Newmont Pours First Gold at Long Canyon

Newmont Mining poured the first gold at its new Long Canyon mine in northeast Nevada on November 8 and declared commercial production at the project a week later. Long Canyon is an open-pit oxide mine in an emerging gold district less than 100 miles from Newmont’s existing Nevada operations. Declaration of commercial production was based on ongoing plant availability of more than 85% and achieving a minimum of 70% of modeled leach recovery.

Long Canyon was completed two months ahead of schedule for an investment of just under $225 million, about $50 million below budget. The first phase of development is expected to produce between 100,000 ounces per year (oz/y) and 150,000 oz/y of gold over an eight-year mine life at estimated costs applicable to sales of between $400/oz and $500/oz and all-in sustaining costs of between $500/oz and $600/oz.

Pouring first gold at Long Canyon (above), the project leverages Newmont’s existing infrastructure, expertise and strong relationships in Nevada.

Long Canyon leverages Newmont’s existing infrastructure, expertise and strong stakeholder relationships in Nevada. The project was optimized by taking a phased development approach, relying on refurbished instead of new equipment, and building a leach facility rather than a mill. At current gold prices the project is expected to generate a 26% rate of return, with a payback period of just under four years.

Long Canyon operations are based on the most significant oxide gold discovery in Nevada in more than a decade, with characteristics similar to the Carlin Trend where Newmont has been operating for more than 50 years. Operations include a surface mine and heap-leach pad that currently holds 1 million metric tons (mt) of ore at an average estimated grade of 1.13 grams (g)/mt of gold.

Newmont has grown the resource base at Long Canyon by 30% from an initial 2.6 million oz in 2013 to reserves and resources of 3.4 million oz as of the end of 2015. Up to 11 drill rigs have been operating at the project in 2016, and Newmont geologists have increased the mineralized strike length by 70% to more than 5 kilometers (km). Oxide mineralization remains open in all directions.

Long Canyon Phase 2 studies are currently in progress, and the company expects to complete the studies and secure the necessary permits to proceed with Phase 2 before Phase 1 is completed.

Newmont President and CEO Gary Goldberg said, “Long Canyon marks the fourth profitable new operation we’ve added to the Newmont portfolio in the last three years, including Merian in Suriname last month, Cripple Creek & Victor in Colorado last year, and Akyem in Ghana in late 2013.
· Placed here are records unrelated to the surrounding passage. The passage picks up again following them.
(* ===== verification/WireTime.v ===== *)
(** The timestamps of the QuestDB wire: [fastParseTimestamp]
    (shared/questdb/databaseConnection.cppm), which reads what the server
    prints, and [SqlManager::formatTimestamp] (shared/questdb/sqlManager.cppm),
    which prints the literals of a query. [std::sscanf], [timegm] and
    [std::format] are the library's. *)
From Stdlib Require Import ZArith Lia.
From stdpp Require Import base list strings.
From S2P Require Import Prelude Chrono Json JsonFloat JsonDump StdText IsoTime.
Open Scope Z_scope.

(** * [std::sscanf] *)

(** Up to [width] digits, and what follows them. *)
Fixpoint take_digits (width : nat) (l : list Ascii.ascii) : list Ascii.ascii * list Ascii.ascii :=
  match width, l with
  | S width, c :: rest =>
      if is_digit c then let '(ds, tail) := take_digits width rest in (c :: ds, tail) else ([], l)
  | _, _ => ([], l)
  end.

(** [%<width>d]: white space is skipped, a sign counts towards the width. *)
Definition scan_int (width : nat) (l : list Ascii.ascii) : option (Z * list Ascii.ascii) :=
  let l := skip_space l in
  let '(sign, width, l) :=
    match l with
    | c :: rest =>
        if byte_of c =? 45 then (-1, pred width, rest)
        else if byte_of c =? 43 then (1, pred width, rest) else (1, width, l)
    | [] => (1, width, l)
    end in
  match take_digits width l with
  | ([], _) => None
  | (ds, rest) => Some (sign * digits_value ds, rest)
  end.

(** A literal character of the format, or one of a set ([%*1[T ]]). *)
Definition scan_one (accepts : Z -> bool) (l : list Ascii.ascii) : option (list Ascii.ascii) :=
  match l with c :: rest => if accepts (byte_of c) then Some rest else None | [] => None end.

Record Fields : Type := mkFields {
  f_year : Z; f_month : Z; f_day : Z; f_hour : Z; f_min : Z; f_sec : Z
}.

(** All six fields of [%4d-%2d-%2d%*1[T ]%2d:%2d:%2d], and the text from [%n] on. *)
Definition scan_fields (l : list Ascii.ascii) : option (Fields * list Ascii.ascii) :=
  year ← scan_int 4 l;
  l ← scan_one (Z.eqb 45) year.2;
  month ← scan_int 2 l;
  l ← scan_one (Z.eqb 45) month.2;
  day ← scan_int 2 l;
  l ← scan_one (fun b => (b =? 84) || (b =? 32)) day.2;
  hour ← scan_int 2 l;
  l ← scan_one (Z.eqb 58) hour.2;
  min ← scan_int 2 l;
  l ← scan_one (Z.eqb 58) min.2;
  sec ← scan_int 2 l;
  Some (mkFields year.1 month.1 day.1 hour.1 min.1 sec.1, sec.2).

(** * [fastParseTimestamp] *)

(** Out-of-range months and days carry over. *)
Definition timegm (year month day : Z) : Z :=
  86400 * (days_from_civil (year + (month - 1) / 12) ((month - 1) mod 12 + 1) 1 + day - 1).

Record DateCache : Type := mkDateCache { cache_date : list Ascii.ascii; cache_epoch : Z }.
Definition emptyDateCache : DateCache := mkDateCache [] 0.

(** The microseconds after the point, scaled by the digits actually present. *)
Definition fraction (rest : list Ascii.ascii) : result Z :=
  match rest with
  | c :: p =>
      if byte_of c =? 46 then
        match (take_digits 6 p).1 with
        | [] => Throw RuntimeError
        | ds => Ok (digits_value ds * 10 ^ (6 - Z.of_nat (length ds)))
        end
      else Ok 0
  | [] => Ok 0
  end.

(** A time point in microseconds, and the cache the call leaves. *)
Definition fastParseTimestamp (ts : list Ascii.ascii) (cache : DateCache) : result Z * DateCache :=
  match scan_fields ts with
  | None => (Throw RuntimeError, cache)
  | Some (f, rest) =>
      match fraction rest with
      | Throw e => (Throw e, cache)
      | Ok usec =>
          let date := take 10 ts in
          let cache :=
            if bool_decide (cache_date cache = date) then cache
            else mkDateCache date (timegm (f_year f) (f_month f) (f_day f)) in
          (Ok ((cache_epoch cache + f_hour f * 3600 + f_min f * 60 + f_sec f) * 1000000 + usec), cache)
      end
  end.

(** * [SqlManager::formatTimestamp] *)

(** [%Y-%m-%d], the year padded to four digits. *)
Definition iso_date (day : Z) : string :=
  let '(y, m, d) := civil_from_days day in
  padded 4 y +:+ "-" +:+ padded 2 m +:+ "-" +:+ padded 2 d.

(** [%S] of a time in microseconds prints all six digits of the fraction. *)
Definition formatTimestamp (tp : Z) : string :=
  iso_date (floor_days tp) +:+ "T" +:+ format_time (tp / 1000000 mod 86400) +:+ "."
    +:+ padded 6 (tp mod 1000000) +:+ "Z".

(** * Digits *)

Lemma digits_value_zeros n l :
  digits_value (repeat (digit_char 0) n ++ l) = digits_value l.
Proof.
  unfold digits_value. rewrite fold_left_app. f_equal. induction n as [|n IH]; [done|]. exact IH.
Qed.

Lemma zero_pad_chars n : chars (zero_pad n) = repeat (digit_char 0) n.
Proof. induction n as [|n IH]; [done|]. cbn [zero_pad]. rewrite chars_append, IH. reflexivity. Qed.

Lemma is_digits_zeros n : is_digits (repeat (digit_char 0) n).
Proof. induction n; constructor; [reflexivity|done]. Qed.

Lemma length_chars s : length (chars s) = String.length s.
Proof. induction s as [|c s IH]; [done|]. cbn. f_equal. exact IH. Qed.

(** A padded number in range is exactly its width's digits. *)
Lemma padded_digits n z :
  (1 <= n <= 18)%nat -> 0 <= z < 10 ^ Z.of_nat n ->
  is_digits (chars (padded n z)) /\ digits_value (chars (padded n z)) = z /\
  length (chars (padded n z)) = n.
Proof.
  intros Hn Hz.
  assert (10 ^ Z.of_nat n <= 10 ^ 18) by (apply Z.pow_le_mono_r; lia).
  assert (is_digits (to_string_chars z) /\ digits_value (to_string_chars z) = z /\
          (length (to_string_chars z) <= n)%nat) as (H1 & H2 & H3).
  { destruct (to_string_chars_prints z ltac:(lia)) as [[-> ->]|[[Hp Hpr]|[? _]]]; [| |lia].
    - split; [|split]; [repeat constructor|reflexivity|cbn; lia].
    - destruct Hpr as (Hd & Hv & Hb & _). split_and!; [done|done|].
      destruct (decide (length (to_string_chars z) <= n)%nat); [done|exfalso].
      assert (10 ^ Z.of_nat n <= 10 ^ (Z.of_nat (length (to_string_chars z)) - 1))
        by (apply Z.pow_le_mono_r; lia). lia. }
  unfold padded, to_string. rewrite chars_append, zero_pad_chars, chars_text.
  split_and!.
  - apply Forall_app. split; [apply is_digits_zeros|done].
  - now rewrite digits_value_zeros.
  - rewrite length_app, repeat_length, <- length_chars, chars_text. lia.
Qed.

Lemma take_digits_exact ds tail : is_digits ds -> take_digits (length ds) (ds ++ tail) = (ds, tail).
Proof.
  induction 1 as [|c ds Hc _ IH]; [now destruct tail|]. cbn. now rewrite Hc, IH.
Qed.

(** The fraction may be shorter than six digits. *)
Definition ends_digits (tail : list Ascii.ascii) : Prop :=
  match tail with c :: _ => is_digit c = false | [] => True end.

Lemma take_digits_short n ds tail :
  is_digits ds -> (length ds <= n)%nat -> ends_digits tail -> take_digits n (ds ++ tail) = (ds, tail).
Proof.
  intros Hd. revert n. induction Hd as [|c ds Hc _ IH]; intros n Hn Ht.
  - destruct tail as [|c tail], n; cbn in *; [done..|]. now rewrite Ht.
  - destruct n as [|n]; cbn in Hn; [lia|]. cbn. rewrite Hc, IH; [done|lia|done].
Qed.

Lemma is_digit_not_space c : is_digit c = true -> is_space c = false.
Proof. intros H%is_digit_bounds. unfold is_space. zbool. lia. Qed.

Lemma scan_int_padded n z tail :
  (1 <= n <= 18)%nat -> 0 <= z < 10 ^ Z.of_nat n ->
  scan_int n (chars (padded n z) ++ tail) = Some (z, tail).
Proof.
  intros Hn Hz. destruct (padded_digits n z Hn Hz) as (Hd & Hv & Hlen).
  destruct (chars (padded n z)) as [|c ds] eqn:E; [cbn in Hlen; lia|].
  pose proof Hd as Hd'. apply Forall_cons in Hd' as [Hc _]. pose proof (is_digit_bounds _ Hc).
  unfold scan_int. cbn [skip_space app]. rewrite (is_digit_not_space _ Hc).
  rewrite (proj2 (Z.eqb_neq (byte_of c) 45)), (proj2 (Z.eqb_neq (byte_of c) 43)) by lia.
  rewrite app_comm_cons, <- Hlen, take_digits_exact by done. rewrite Hv. do 2 f_equal. lia.
Qed.

(** * The round trip *)

(** A timestamp as the wire may carry it: either separator, a fraction of
    [digits] digits (none, and no point, for 0), and whatever follows. *)
Definition wire_text (sep : Ascii.ascii) (digits : nat) (tp : Z) (tail : list Ascii.ascii)
    : list Ascii.ascii :=
  (chars (iso_date (floor_days tp)) ++ sep :: chars (format_time (tp / 1000000 mod 86400)) ++
   match digits with
   | O => []
   | _ => char_of 46 :: chars (padded digits (tp mod 1000000 / 10 ^ (6 - Z.of_nat digits)))
   end ++ tail)%list.

Lemma formatTimestamp_wire tp :
  chars (formatTimestamp tp) = wire_text (char_of 84) 6 tp [char_of 90].
Proof.
  unfold formatTimestamp, wire_text. rewrite !chars_append. rewrite Z.div_1_r.
  reflexivity.
Qed.

Definition separator (sep : Ascii.ascii) : Prop := byte_of sep = 84 \/ byte_of sep = 32.

Lemma scan_one_hit accepts c l : accepts (byte_of c) = true -> scan_one accepts (c :: l) = Some l.
Proof. intros H. cbn. now rewrite H. Qed.

(** The year is one the format prints with four digits. *)
Definition wire_day (day : Z) : Prop := 0 <= year_of day <= 9999.

Lemma civil_bounds day y m d :
  civil_from_days day = (y, m, d) ->
  days_from_civil y m d = day /\ 1 <= m <= 12 /\ 1 <= d <= 31 /\ y = year_of day.
Proof.
  intros E. pose proof (civil_round_trip day) as H. unfold year_of. rewrite E in *. now destruct H as (? & ? & ?).
Qed.

Lemma scan_stamp day sep second tail :
  wire_day day -> separator sep -> 0 <= second < 86400 ->
  scan_fields (chars (iso_date day) ++ sep :: chars (format_time second) ++ tail) =
  let '(y, m, d) := civil_from_days day in
  Some (mkFields y m d (second / 3600) (second / 60 mod 60) (second mod 60), tail).
Proof.
  intros Hd Hs Ht. unfold iso_date. destruct (civil_from_days day) as [[y m] d] eqn:E.
  apply civil_bounds in E as (_ & Hm & Hdd & Hy). unfold wire_day in Hd. rewrite <- Hy in Hd.
  unfold format_time. rewrite !chars_append. rewrite <- !app_assoc.
  change (chars "-") with [char_of 45]. change (chars ":") with [char_of 58]. cbn [app].
  unfold scan_fields.
  rewrite scan_int_padded by (simpl; lia). cbn [mbind option_bind fst snd].
  rewrite scan_one_hit by reflexivity. cbn [mbind option_bind fst snd].
  rewrite scan_int_padded by (simpl; lia). cbn [mbind option_bind fst snd].
  rewrite scan_one_hit by reflexivity. cbn [mbind option_bind fst snd].
  rewrite scan_int_padded by (simpl; lia). cbn [mbind option_bind fst snd].
  rewrite scan_one_hit by (destruct Hs as [-> | ->]; reflexivity). cbn [mbind option_bind fst snd].
  rewrite scan_int_padded by (simpl; Z.div_mod_to_equations; lia). cbn [mbind option_bind fst snd].
  rewrite scan_one_hit by reflexivity. cbn [mbind option_bind fst snd].
  rewrite scan_int_padded by (simpl; Z.div_mod_to_equations; lia). cbn [mbind option_bind fst snd].
  rewrite scan_one_hit by reflexivity. cbn [mbind option_bind fst snd].
  rewrite scan_int_padded by (simpl; Z.div_mod_to_equations; lia). reflexivity.
Qed.

Lemma iso_date_length day : wire_day day -> length (chars (iso_date day)) = 10%nat.
Proof.
  intros Hd. unfold iso_date. destruct (civil_from_days day) as [[y m] d] eqn:E.
  apply civil_bounds in E as (_ & Hm & Hdd & Hy). unfold wire_day in Hd. rewrite <- Hy in Hd.
  rewrite !chars_append, !length_app.
  destruct (padded_digits 4 y ltac:(lia) ltac:(simpl; lia)) as (_ & _ & ->).
  destruct (padded_digits 2 m ltac:(lia) ltac:(simpl; lia)) as (_ & _ & ->).
  destruct (padded_digits 2 d ltac:(lia) ltac:(simpl; lia)) as (_ & _ & ->). reflexivity.
Qed.

Lemma iso_date_inj day day' :
  wire_day day -> wire_day day' -> chars (iso_date day) = chars (iso_date day') -> day = day'.
Proof.
  intros H H' E.
  pose proof (scan_stamp day (char_of 84) 0 [] H (or_introl eq_refl) ltac:(lia)) as S1.
  pose proof (scan_stamp day' (char_of 84) 0 [] H' (or_introl eq_refl) ltac:(lia)) as S2.
  rewrite E, S2 in S1.
  destruct (civil_from_days day) as [[y m] d] eqn:E1, (civil_from_days day') as [[y' m'] d'] eqn:E2.
  injection S1 as -> -> ->. apply civil_bounds in E1 as [<- _], E2 as [<- _]. done.
Qed.

Lemma timegm_civil day y m d : civil_from_days day = (y, m, d) -> timegm y m d = 86400 * day.
Proof.
  intros E. apply civil_bounds in E as (<- & Hm & _ & _). unfold timegm.
  rewrite (Z.div_small (m - 1) 12), (Z.mod_small (m - 1) 12) by lia.
  replace (m - 1 + 1) with m by lia. rewrite Z.add_0_r. unfold days_from_civil. cbv zeta. lia.
Qed.

Definition cache_ok (c : DateCache) : Prop :=
  cache_date c = [] \/
  exists day, wire_day day /\ cache_date c = chars (iso_date day) /\ cache_epoch c = 86400 * day.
Feasibility Study Supports Hardrock Project

Centerra Gold and Premier Gold Mines have reported positive results from a feasibility study for their Hardrock gold project in Geraldton, Ontario, approximately 250 km northeast of Thunder Bay. The study supports development of an open-pit mine and processing facilities that would produce an average of 288,000 oz/y of gold over a mine life of 14.5 years. Mill throughput is planned at 27,000 mt/d.

During its first four full years of operation, Hardrock would produce an estimated 356,000 oz/y from a total of 38 million mt milled at an average head grade of 1.27 g/mt gold.

Initial capital costs to develop the Hardrock project are estimated at C$1.25 billion, including a contingency of C$131 million. Total life-of-mine sustaining capital is estimated at C$257 million, and operating costs are estimated at C$20.95/mt of ore processed. Average all-in sustaining cost of gold production is estimated at US$600/oz.

The Hardrock project’s open-pit probable mineral reserve stands at 4.7 million oz of gold contained in 141.7 million mt at an average gold grade of 1.02 g/mt, using a cut-off grade of 0.33 g/mt and including 17.3% mining dilution.

The feasibility study includes mineral reserves for the open-pit Hardrock deposit only. There may be opportunities to improve the life-of-mine average grade by processing higher-grade material from other deposits held by the Centerra/Premier partnership. These opportunities are currently being reviewed; however, there are no assurances that these additional deposits will be developed.

The Hardrock feasibility study is based on conventional open-pit mining, with 10-m benches. The open-pit
operation is planned to be owner operated, with outsourcing of certain support activities.

The processing flowsheet includes crushing, grinding, pre-leach thickening, a leach and carbon-in-pulp circuit, cyanide destruction and tailings disposal, carbon elution and electrowinning, carbon regeneration, and a gold refinery.

Existing grid power is insufficient for powering the Hardrock processing facilities and associated infrastructure. A 65-megawatt (MW), natural gas-fired power plant would be constructed to supply power, including a natural gas pipeline originating from the existing TransCanada PipeLines mainline pipeline.

The Hardrock feasibility study was prepared by G Mining Services in collaboration with third-party consulting firms. The Centerra/Premier partnership has not made a development decision on the project. Work going forward will include advancement of permitting and First Nation discussions.